Academic health centers that host major clinical and public health programs, such as the GBD project, play an important role in providing data on the epidemiological distribution and development of diseases, including country specific data on the core epidemiological indices (incidence, mortality, prevalence, disability) as well as data on risk factors. Matching data on the status of the health system and availability of essential services would be much desirable but are currently not available from most parts of the world. Such a project has recently been initiated by the World Stroke Organization. Overall, academia and civil society play important roles in providing adequate scientific input and advice to governmental bodies as a basis for decisions.
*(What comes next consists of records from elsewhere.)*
(* ===== verification/Assets.v ===== *)
(** The asset registry (packages/assets/src/index.ts) and the reduction of
    32-byte hashes to field elements that the clients share with the contract
    (contracts/stellar/shielded_pool/src/lib.rs, [hash_to_field]).

    SHA-256 is the operation of [NodeCrypto].  The names every JavaScript object
    inherits ("constructor", "toString") are not looked up. *)

From S2P Require Import Prelude Text Json Rfq.
Local Open Scope string_scope.
Local Open Scope Z_scope.

(** SHA-256 digests have 32 bytes. *)
Class Sha256Laws (C : NodeCrypto) : Prop := { sha256_length : forall s, String.length (sha256_digest s) = 32%nat }.

Definition syntax_error (t : string) : string := "SyntaxError: Cannot convert " +:+ t +:+ " to a BigInt".

(** [BigInt(t)] of a text, its failure thrown. *)
Definition to_bigint (t : string) : result Z := match BigInt t with Some z => Ok z | None => Err (syntax_error t) end.

(** [z.toString(16)] *)
Definition hex_text (z : Z) : string := if z <? 0 then "-" +:+ toString16 (- z) else toString16 z.
(** ["0x" + z.toString(16).padStart(64, "0")] *)
Definition bytes32_text (z : Z) : string := "0x" +:+ padStart64 (hex_text z).

Module Assets.

Record AssetConfig := { symbol : string; cfg_assetIdHex : string; cfg_assetIdField : string; tokenContract : string; decimals : Z }.

Definition DEFAULT_USDC : string := "CBIELTK6YBZJU5UP2WWQEUCYKLPU6AUNZ2BQ4WWFEIE3USCIHMXQDAMA".
Definition DEFAULT_XLM : string := "CDLZFC3SYJYDZT7K67VZ75HPJVIEUVNIXF47ZG2FB2RMQQVU2HHGCYSC".

Section Assets.
Context {C : NodeCrypto}.
Variable env : string -> option string.

(** The decimal text of the first 31 bytes of the digest. *)
Definition assetIdField (token : string) : result string :=
  let! z := to_bigint ("0x" +:+ hex_encode (bytes_take 31 (sha256_digest token))) in Ok (toString z).

Definition assetIdHex (token : string) : result string :=
  let! f := assetIdField token in let! z := to_bigint f in Ok (bytes32_text z).

Definition makeAssetConfig (sym token : string) (decimals : Z) : result AssetConfig :=
  let! f := assetIdField token in
  let! h := assetIdHex token in
  Ok {| symbol := sym; cfg_assetIdHex := h; cfg_assetIdField := f; tokenContract := token; decimals := decimals |}.

Definition USDC_TOKEN : string := default DEFAULT_USDC (env "USDC_SAC_CONTRACT").
Definition XLM_TOKEN : string := default DEFAULT_XLM (env "XLM_SAC_CONTRACT").

(** The registry in the order of its keys. *)
Definition ASSETS : result (list (string * AssetConfig)) :=
  let! usdc := makeAssetConfig "USDC" USDC_TOKEN 7 in
  let! xlm := makeAssetConfig "XLM" XLM_TOKEN 7 in
  Ok [("USDC", usdc); ("XLM", xlm)].

Definition assetBySymbol (sym : string) : result AssetConfig :=
  let! assets := ASSETS in
  match jget sym assets with Some cfg => Ok cfg | None => Err ("unknown asset symbol: " +:+ sym) end.

Definition assetByIdHex (idHex : string) : result AssetConfig :=
  let! assets := ASSETS in
  let norm := if has_0x idHex then toLowerCase idHex else "0x" +:+ toLowerCase idHex in
  match List.find (fun a => bool_decide (toLowerCase (cfg_assetIdHex a) = norm)) (map snd assets) with
  | Some a => Ok a
  | None => Err ("unknown assetId: " +:+ idHex)
  end.

End Assets.
End Assets.

(** ** Big-endian bytes, hexadecimal and decimal texts *)

Fixpoint be_acc (s : string) (acc : Z) : Z := match s with EmptyString => acc | String c s => be_acc s (acc * 256 + byte_val c) end.
(** The integer whose big-endian bytes are [s]. *)
Definition be (s : string) : Z := be_acc s 0.

Lemma be_acc_bound s acc : 0 <= acc -> acc * 256 ^ Z.of_nat (String.length s) <= be_acc s acc < (acc + 1) * 256 ^ Z.of_nat (String.length s).
Proof.
  revert acc. induction s as [|c s IH]; intros acc Ha; cbn [be_acc String.length]; [lia|].
  pose proof (byte_val_range c) as Hc. specialize (IH (acc * 256 + byte_val c) ltac:(lia)).
  rewrite Nat2Z.inj_succ, Z.pow_succ_r by lia. set (p := 256 ^ Z.of_nat (String.length s)) in *.
  assert (0 < p) by (apply Z.pow_pos_nonneg; lia). nia.
Qed.

Lemma be_bound s : 0 <= be s < 256 ^ Z.of_nat (String.length s).
Proof. pose proof (be_acc_bound s 0 ltac:(lia)). unfold be. lia. Qed.

Lemma parse_hex_encode s acc : parse_hex (hex_encode s) acc = Some (be_acc s acc).
Proof.
  revert acc. induction s as [|c s IH]; intros acc; [done|]. cbn [hex_encode parse_hex be_acc].
  destruct (hex_byte c) as [-> ->]. rewrite IH. do 2 f_equal. pose proof (Z.div_mod (byte_val c) 16). lia.
Qed.

Lemma hex_encode_no_ws s : str_forall (fun c => negb (is_ws c)) (hex_encode s) = true.
Proof.
  induction s as [|c s IH]; [done|]. cbn [hex_encode str_forall]. rewrite IH.
  destruct c as [[] [] [] [] [] [] [] []]; vm_compute; done.
Qed.

Lemma BigInt_hex s : s <> "" -> BigInt ("0x" +:+ hex_encode s) = Some (be s).
Proof.
  intros Hs. unfold BigInt. rewrite trim_id by (cbn; apply hex_encode_no_ws). destruct s as [|c s]; [done|].
  change (parse_hex (hex_encode (String c s)) 0 = Some (be (String c s))). apply parse_hex_encode.
Qed.

(** [w] hexadecimal digits of [n], most significant first, before [acc]. *)
Fixpoint fixed16 (w : nat) (n : Z) (acc : string) : string :=
  match w with O => acc | S w => fixed16 w (n / 16) (String (hex_char (n mod 16)) acc) end.

Lemma fixed16_be s k a : 0 <= a -> fixed16 (2 * String.length s + k) (be_acc s a) "" = fixed16 k a (hex_encode s).
Proof.
  assert (forall acc, 0 <= a -> fixed16 (2 * String.length s + k) (be_acc s a) acc = fixed16 k a (hex_encode s +:+ acc)) as G; [|intros Ha; rewrite G by done].
  { revert k a. induction s as [|c s IH]; intros k a acc Ha; [done|]. cbn [be_acc hex_encode String.length].
    pose proof (byte_val_range c) as Hc. replace (2 * S (String.length s) + k)%nat with (2 * String.length s + S (S k))%nat by lia.
    rewrite IH by (done || lia). cbn [fixed16]. rewrite !sapp_cons.
    replace ((a * 256 + byte_val c) / 16 / 16) with a by (rewrite Z.div_div by lia; apply Z.div_unique with (byte_val c); lia).
    replace ((a * 256 + byte_val c) / 16 mod 16) with (byte_val c / 16).
    2:{ replace (a * 256 + byte_val c) with (byte_val c + (a * 16) * 16) by lia. rewrite Z.div_add by lia.
        rewrite Z.mod_add by lia. symmetry. apply Z.mod_small. pose proof (Z.div_pos (byte_val c) 16). 
        split; [lia|]. apply Z.div_lt_upper_bound; lia. }
    replace ((a * 256 + byte_val c) mod 16) with (byte_val c mod 16); [done|].
    replace (a * 256 + byte_val c) with (byte_val c + (a * 16) * 16) by lia. by rewrite Z.mod_add by lia. }
  by rewrite sapp_nil_r.
Qed.

Lemma zeros16_snoc n t : zeros16 n +:+ String "0" t = String "0" (zeros16 n +:+ t).
Proof. induction n as [|n IH]; [done|]. cbn [zeros16]. by rewrite !sapp_cons, IH. Qed.

Lemma fixed16_zero w acc : fixed16 w 0 acc = zeros16 w +:+ acc.
Proof.
  revert acc. induction w as [|w IH]; intros acc; [done|]. cbn [fixed16]. change (0 / 16) with 0. rewrite IH.
  change (hex_char (0 mod 16)) with "0"%char. by rewrite zeros16_snoc.
Qed.

Lemma hex_digits_fixed fuel w n acc : 0 <= n < 16 ^ Z.of_nat w -> (0 < w)%nat -> n < 16 ^ Z.of_nat fuel -> (0 < fuel)%nat ->
  exists k, hex_digits fuel n acc = fixed16 k n acc /\ (k <= w)%nat /\ fixed16 w n acc = zeros16 (w - k) +:+ hex_digits fuel n acc /\
    String.length (hex_digits fuel n acc) = (k + String.length acc)%nat.
Proof.
  revert w n acc. induction fuel as [|fuel IH]; intros w n acc Hn Hw Hf Hp; [lia|]. cbn [hex_digits].
  destruct w as [|w]; [lia|]. destruct (Z.eqb_spec (n / 16) 0) as [E|E].
  - exists 1%nat. cbn [fixed16]. rewrite E, fixed16_zero. replace (S w - 1)%nat with w by lia. repeat split; lia.
  - assert (0 < n / 16) by (pose proof (Z.div_pos n 16); lia).
    rewrite Nat2Z.inj_succ, Z.pow_succ_r in Hn, Hf by lia.
    assert (n / 16 < 16 ^ Z.of_nat w) by (apply Z.div_lt_upper_bound; lia).
    assert (n / 16 < 16 ^ Z.of_nat fuel) by (apply Z.div_lt_upper_bound; lia).
    destruct w as [|w]; [cbn in *; lia|]. destruct fuel as [|fuel]; [cbn in *; lia|].
    destruct (IH (S w) (n / 16) (String (hex_char (n mod 16)) acc)) as (k & Ha & Hb & Hc & Hd); [lia..|].
    exists (S k). cbn [fixed16] in *. rewrite Hc, Hd. split_and!; [done|lia|done|cbn; lia].
Qed.

Lemma log2_pow16 n : 0 <= n -> n < 16 ^ Z.of_nat (S (Z.to_nat (Z.log2 n))).
Proof.
  intros Hn. destruct (Z.eq_dec n 0) as [->|]; [done|]. destruct (Z.log2_spec n) as [_ Hu]; [lia|]. pose proof (Z.log2_nonneg n).
  eapply Z.lt_le_trans; [exact Hu|]. rewrite Nat2Z.inj_succ, Z2Nat.id by lia. apply Z.pow_le_mono_l. lia.
Qed.

(** Padding the hexadecimal digits to 64 gives the bytes back. *)
Lemma bytes32_text_be s : String.length s = 32%nat -> bytes32_text (be s) = "0x" +:+ hex_encode s.
Proof.
  intros Hs. pose proof (be_bound s) as Hb. rewrite Hs in Hb. unfold bytes32_text, hex_text. destruct (Z.ltb_spec (be s) 0); [lia|]. f_equal.
  unfold padStart64, toString16.
  destruct (hex_digits_fixed (S (Z.to_nat (Z.log2 (be s)))) 64 (be s) "") as (k & _ & Hk & Hf & Hl);
    [replace (16 ^ Z.of_nat 64) with (256 ^ Z.of_nat 32) by done; lia|lia|apply log2_pow16; lia|lia|].
  rewrite Hl. cbn [String.length]. rewrite Nat.add_0_r, <- Hf. pose proof (fixed16_be s 0 0 ltac:(done)) as E. by rewrite Hs in E.
Qed.

Lemma be_zero_byte s : be (String (byte_of 0) s) = be s.
Proof. done. Qed.

(** [hash_to_field] of the contract: a zero byte and the first 31 bytes. *)
Definition contract_hash_to_field (h : string) : string := String (byte_of 0) (bytes_take 31 h).

Definition BLS12_381_R : Z := 52435875175126190479447740508185965837690552500527637822603658699938581184513.

Section Registry.
Context {C : NodeCrypto} {CL : Sha256Laws C}.
Variable env : string -> option string.
Import Assets.

Lemma take31_length s : String.length s = 32%nat -> String.length (bytes_take 31 s) = 31%nat.
Proof. intros H. apply bytes_take_length. lia. Qed.

Lemma take31_field s : String.length s = 32%nat ->
  to_bigint ("0x" +:+ hex_encode (bytes_take 31 s)) = Ok (be (bytes_take 31 s)) /\ 0 <= be (bytes_take 31 s) < 2 ^ 248 /\
  bytes32_text (be (bytes_take 31 s)) = "0x" +:+ hex_encode (contract_hash_to_field s).
Proof.
  intros H%take31_length. pose proof (be_bound (bytes_take 31 s)) as Hb. rewrite H in Hb. split_and!; [|lia..|].
  - unfold to_bigint. by rewrite BigInt_hex by (intros E; by rewrite E in H).
  - rewrite <- be_zero_byte, bytes32_text_be; [done|]. cbn [String.length]. by rewrite H.
Qed.

Lemma assetIdField_eq token : assetIdField token = Ok (toString (be (bytes_take 31 (sha256_digest token)))).
Proof. unfold assetIdField. by destruct (take31_field _ (sha256_length token)) as [-> _]. Qed.

Lemma assetIdHex_eq token : assetIdHex token = Ok ("0x" +:+ hex_encode (contract_hash_to_field (sha256_digest token))).
Proof.
  unfold assetIdHex. rewrite assetIdField_eq. cbn [rbind]. unfold to_bigint at 1. rewrite BigInt_toString. cbn [rbind].
  by destruct (take31_field _ (sha256_length token)) as (_ & _ & ->).
Qed.

Definition config (sym token : string) : AssetConfig :=
  {| symbol := sym; cfg_assetIdHex := "0x" +:+ hex_encode (contract_hash_to_field (sha256_digest token));
     cfg_assetIdField := toString (be (bytes_take 31 (sha256_digest token))); tokenContract := token; decimals := 7 |}.

Lemma ASSETS_eq : ASSETS env = Ok [("USDC", config "USDC" (USDC_TOKEN env)); ("XLM", config "XLM" (XLM_TOKEN env))].
Proof. unfold ASSETS, makeAssetConfig. by rewrite !assetIdField_eq, !assetIdHex_eq. Qed.

End Registry.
Strengthening the health services comes at a cost, as does action to influence environmental factors that indirectly affect stroke. The cost issue of the Post-2015 SDGs was recently discussed at the UN meeting in Addis Ababa. Although official development assistance will be provided for the lowest income countries, financing will need to be raised for most countries by reallocation of resources within the country. The fact that health is featured more prominently among the SDGs should provide more impetus for prioritization of resources to address these issues. Numerous economic analyses have demonstrated the dire long-term consequences of inadequately addressing these health threats. A major possibility to raise funds for the changes in the health sector was proposed to be drastically increased tobacco taxes, which would reach levels that would be sufficient for most of the changes needed.

Stroke prevention has entered a new era, with stroke being identified as one of the prioritized NCD in the WHO and UN actions on NCDs. These initiatives provide the platform for major opportunities to prevent stroke, improve stroke outcomes and reduce collateral issues, such as cognitive decline and dementia, along with other NCDs. Despite the tremendous opportunities, many challenges have been identified. Active multisectoral engagement and involvement of academia (like the GBD project) and civil society (like the World Stroke Organization, regional and national stroke societies) in this process are essential. Prevention of stroke is a complex medical and a political issue - but there is ample evidence that prevention of stroke works, and now is the opportunity to scale up the actions. ‘Leave no one behind' is one of the mottos of the Post-2015 SDG work - if you have a stroke today or if you at risk for stroke, you are certainly likely to be left behind in many parts of the world. There has never been a better chance for global change for stroke prevention and care, and we must seize the opportunity and act now.

All the authors declare that they have no conflicts of interest.

The views expressed in this article are those of the authors and do not necessarily represent the views of the National Heart, Lung, and Blood Institute; National Institutes of Health, the US Department of Health and Human Services or the WHO.